(Collected data entries)
========

Lemma drive_returns pick fuel w c :
  inv w → 0 < numCopiers → c < length (w_frames w) → weight w ≤ fuel →
  ∃ acts w' r, drive conn asyncAcks numCopiers pick fuel w c = Some (w', r) ∧
    Forall not_call acts ∧ run acts w = Some (Ok w') ∧ returned w' c = Some r.
Proof.
  revert w. induction fuel as [|fuel IH]; intros w Hinv Hcop Hc Hfuel;
    apply lookup_lt_is_Some_2 in Hc as [f Hf];
    (destruct (f_result f) as [r|] eqn:Hres;
      [exists [], w, r; unfold drive; fold (drive conn asyncAcks numCopiers pick);
       assert (returned w c = Some r) as -> by (unfold returned; by rewrite Hf); by split_and!|]).
  - destruct (enabled_ok 0 w c f) as (a & w' & _ & Hn & He & _); [done..|].
    apply (exec_weight conn v asyncAcks numCopiers Hlaws) in He; [lia|done..].
  - destruct (enabled_ok (pick w (enabled conn asyncAcks numCopiers w)) w c f)
      as (a & w1 & Ha & Hn & He & Hinv1); [done..|].
    destruct (exec_rows _ _ _ _ _ _ c f He Hf) as (f1 & Hf1 & _).
    destruct (IH w1) as (acts & w' & r & Hd & Hns & Hrun & Hr);
      [done|done|by eapply lookup_lt_Some| |].
    { apply (exec_weight conn v asyncAcks numCopiers Hlaws) in He; [lia|done..]. }
    exists (a :: acts), w', r. split_and!; [|by constructor| |done].
    + cbn [drive]. assert (returned w c = None) as -> by (unfold returned; by rewrite Hf).
      rewrite Ha. simpl. by rewrite He.
    + cbn [Pipe.run]. by rewrite He.
Qed.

========

WHAT THE EXERCISE ASKS: Set down no line except those from the one with "destruct (exec_rows _" to the last line of the data, inclusive, each exactly as written.

EXPECTED ANSWER:
    destruct (exec_rows _ _ _ _ _ _ c f He Hf) as (f1 & Hf1 & _).
    destruct (IH w1) as (acts & w' & r & Hd & Hns & Hrun & Hr);
      [done|done|by eapply lookup_lt_Some| |].
    { apply (exec_weight conn v asyncAcks numCopiers Hlaws) in He; [lia|done..]. }
    exists (a :: acts), w', r. split_and!; [|by constructor| |done].
    + cbn [drive]. assert (returned w c = None) as -> by (unfold returned; by rewrite Hf).
      rewrite Ha. simpl. by rewrite He.
    + cbn [Pipe.run]. by rewrite He.
Qed.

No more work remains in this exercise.